Repealing mass surveillance

Proposer
Autumn-Leah
State

Accepted

Vote Score

2

Age

2592 days


@Autumn-Leah edited communications.md - about 7 years ago

We will repeal in full the Data Retention and Investigatory Powers Act 2014 which is in breach of Article 8 of the European Convention on Human Rights and Article 7 of the European Charter of Fundamental Rights.

We will also repeal in full the Investigatory Powers Act 2016, which mandates that ISPs log all connection records of UK citizens, and allows the government to lie in court about evidence and the manner through which it was gathered.

Additionally, we will repeal the Regulation of Investigatory Powers Act 2000, which mandates that ISPs fit equipment to facilitate surveillance, allows police and other institutions to demand that someone hand over encryption keys or passwords to protected information, and to prevent the existence of interception warrants and any data collected from being revealed in court.

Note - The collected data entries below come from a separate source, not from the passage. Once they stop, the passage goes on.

Definition observe (viewers : list ((bool * string) * SessionViewer.t)) (record : AttachmentRecord.t) :
    list ((bool * string) * SessionViewer.t) :=
  let v := viewer (AttachmentRecord.attachment_id record) (AttachmentRecord.peer record) in
  let key := (SessionViewer.legacy v, ClientIdentity.instance_id (SessionViewer.identity v)) in
  entry_or_insert key v (count_connection (AttachmentRecord.connected record)) viewers.

Section rows.
Context {St : Type} `{Screen St}.
Implicit Types (r : SessionRegistry.t St).

(** The attachments of the terminals in a session's layout *)
Definition session_records r (s : Session.t) : list AttachmentRecord.t :=
  terminal ← omap (listed r) (LayoutExt.terminal_ids (View.layout (Session.view s)));
  (map_to_list (SessionTerminal.attachments terminal)).*2.

Definition session_viewers r (s : Session.t) : list SessionViewer.t :=
  (foldl observe [] (session_records r s)).*2.

(** A row before a row: by age, then by name *)
Definition older_row (a b : SessionUsage.t) : Prop := older (SessionUsage.session a) (SessionUsage.session b).
#[global] Instance older_row_dec a b : Decision (older_row a b).
Proof. unfold older_row. apply _. Defined.

Definition session_rows {E} (include_clients : bool) r : outcome E (list SessionUsage.t) :=
  rows ← foldr (λ kv acc,
            first ← match LayoutExt.first_terminal (View.layout (Session.view kv.2)) with Ok id => Ok id | _ => Panic end;
            rows ← acc;
            Ok (match listed r first with
                | Some t => SessionUsage.Mk (info t) (if include_clients then Some (session_viewers r kv.2) else None) :: rows
                | None => rows
                end))
          (Ok []) (map_to_list (SessionRegistry.sessions r));
  Ok (merge_sort older_row rows).
End rows.
(* ===== verification/Requests.v ===== *)
(** The requests the daemon serves (ctmux/daemon/src/server.rs, session.rs' managed runs):
    the handshake, the first request of a connection, what an attachment asks for, and the
    local-control endpoint with its cooperative restart.

    A handler is a function of the daemon's state: the registry, the managed runs, whether
    the daemon is draining, and the terminals whose processes it has told to end.  Its
    result is what is written to the connection; writing is the transport's.  What the
    operating system answers, new identifiers and the clock come in [Surroundings]; a
    panic of a blocking task ends the connection and is [Panic] here.

    Identifiers of tasks and runs are parsed by the crate uuid: [UuidText]. *)

From S2P Require Import Prelude.
From S2P Require Import Layout.
From S2P Require Import Topology.
From S2P Require Import Leases.
From S2P Require Import ShellState.
From S2P Require Import Sessions.
From S2P Require Import Attachments.
From S2P Require Import Protocol.
From S2P Require Import Messages.
From S2P Require Import Presence.
From S2P Require Import FlowControl.
From stdpp Require Import strings gmap pretty.
From Stdlib Require Import Init.Byte.

(** * Errors *)

Definition session_manager_error_code (e : SessionManagerError) : ErrorCode.t :=
  match e with
  | InvalidView _ => ErrorCode.InvalidRequest
  | InvalidName _ => ErrorCode.InvalidSessionName
  | AlreadyExists _ => ErrorCode.SessionAlreadyExists
  | NotFound _ => ErrorCode.SessionNotFound
  | AutomaticNameExhausted | Pty _ | Spawn _ | ShellReporterFailed _ | ReaderThread _ | WaiterThread _ => ErrorCode.Internal
  end.

Definition control_error_code (e : SessionControlError) : ErrorCode.t :=
  match e with
  | ControlInvalidView _ => ErrorCode.InvalidRequest
  | InputLeaseRequired => ErrorCode.InputLeaseRequired
  | LayoutLeaseRequired => ErrorCode.LayoutLeaseRequired
  | ControlIo _ | ControlPty _ => ErrorCode.Internal
  end.

Definition session_manager_error (e : SessionManagerError) : ServerMessage.t :=
  ServerMessage.Error (session_manager_error_code e) (display_manager e).
Definition control_error (e : SessionControlError) : ServerMessage.t :=
  ServerMessage.Error (control_error_code e) (display_control e).
Definition invalid_request (text : string) : ServerMessage.t := ServerMessage.Error ErrorCode.InvalidRequest text.

Definition DAEMON_DRAINING_MESSAGE : string := "ctmuxd is draining for a cooperative restart".
Definition draining_error : ServerMessage.t := invalid_request DAEMON_DRAINING_MESSAGE.
(** [send_attachment_command]; the writer stops before it would convert a [Detach]. *)
Definition command_message (command : AttachmentCommand.t) : option ClientMessage.t :=
  match command with
  | AttachmentCommand.Input data => Some (ClientMessage.Input data)
  | AttachmentCommand.Resize terminal_size => Some (ClientMessage.Resize terminal_size)
  | AttachmentCommand.SetViewZoom terminal_id => Some (ClientMessage.SetViewZoom terminal_id)
  | AttachmentCommand.ResizePane terminal_id direction amount request_id =>
      Some (ClientMessage.ResizePane request_id terminal_id direction amount)
  | AttachmentCommand.ResizeDivider divider request_id => Some (ClientMessage.ResizeDivider request_id divider)
  | AttachmentCommand.SwapPane target previous request_id => Some (ClientMessage.SwapPane request_id target previous)
  | AttachmentCommand.BreakPane target name request_id => Some (ClientMessage.BreakPane request_id target name)
  | AttachmentCommand.AcquireLease lease => Some (ClientMessage.AcquireLease lease)
  | AttachmentCommand.ReleaseLease lease => Some (ClientMessage.ReleaseLease lease)
  | AttachmentCommand.RequestCheckpoint => Some ClientMessage.RequestCheckpoint
  | AttachmentCommand.Detach => None
  end.

(** * Events and acknowledgements *)

Inductive AttachExitReason := ExitDetached | ExitConnectionClosed | ExitSessionEnded (exit_code : option N).

Module AttachExit.
Record t := Mk { reason : AttachExitReason; next_sequence : option N; received_sequence : N }.
End AttachExit.

Module AttachmentEvent.
Inductive t :=
  | Checkpoint (checkpoint : TerminalCheckpoint.t) (history : HistorySnapshot.t)
      (history_manifest : option TerminalHistoryManifest.t) (history_gap : bool)
  | HistorySynced (snapshot_id : string) (checkpoint : TerminalCheckpoint.t) (history : HistorySnapshot.t)
      (rows : list HistoryRow.t) (scrollback_limit : N) (history_gap : bool)
  | Output (sequence_start sequence_end : N) (data : list byte)
  | PtyGeometryChanged (terminal_size : TerminalSize.t) (observed_sequence : N)
  | ViewChanged (view : ViewInfo.t)
  | PaneResizeResult (request_id : string) (outcome : PaneResizeOutcome)
  | PaneMoveResult (request_id : string) (outcome : PaneMoveOutcome)
  | LeaseStatus (lease : LeaseKind) (status : LeaseStatus.t) (notification : bool)
  | ShellStateChanged (state : ShellState.t)
  | HeartbeatAck (nonce : N)
  | ServerError (code : ErrorCode.t) (message : string)
  | SessionEnded (session_id : string) (exit_code : option N)
  | Exited (exit : AttachExit.t).
End AttachmentEvent.

Module PresentationAck.
Inductive t :=
  | Output (sequence_end : N) | Checkpoint (sequence : N) | CheckpointIncompatible (sequence : N)
  | Geometry (observed_sequence : N) | GeometryIncompatible (observed_sequence : N).
End PresentationAck.

Module PendingPresentation.
Inductive t := Output (sequence_end : N) | Checkpoint (sequence : N) | Geometry (observed_sequence : N).
#[global] Instance eq_dec : EqDecision t.
Proof. solve_decision. Defined.
End PendingPresentation.

Definition pending_presentation_name (pending : PendingPresentation.t) : string :=
  match pending with
  | PendingPresentation.Output _ => "output"
  | PendingPresentation.Checkpoint _ => "checkpoint"
  | PendingPresentation.Geometry _ => "pty geometry"
  end.

Definition presentation_acknowledgement_name (acknowledgement : PresentationAck.t) : string :=
  match acknowledgement with
  | PresentationAck.Output _ => "output acknowledgement"
  | PresentationAck.Checkpoint _ => "checkpoint acknowledgement"
  | PresentationAck.CheckpointIncompatible _ => "incompatible checkpoint acknowledgement"
  | PresentationAck.Geometry _ => "pty geometry acknowledgement"
  | PresentationAck.GeometryIncompatible _ => "incompatible pty geometry acknowledgement"
  end.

We will oppose any further efforts to introduce blanket retention legislation which compromises the fundamental right to privacy.

Censorship

Autumn-Leah

@Autumn-Leah - about 7 years ago

I don't think I need to add much here.

Xyleneb

@Xyleneb - about 7 years ago

It's all gold except for the interception warrant bit. I don't wish to bar security from targeted interception, so long as they have obtained the applicable warrant from a judge. Can you explain what the interception warrant is and why is it's existence is contentious?

ghost

@ghost - about 7 years ago

@Xyleneb You misread it.

and to prevent the existence of interception warrants and any data collected from being revealed in court.

means that the warrant can't be revealed in court not that interception warrants are banned or otherwise, it makes no statement on the legality of interception warrants. The policy proposal would allow these warrants to be submitted in court, which can't currently happen due to the Regulation of Investigatory Powers Act 2000, which this would repeal.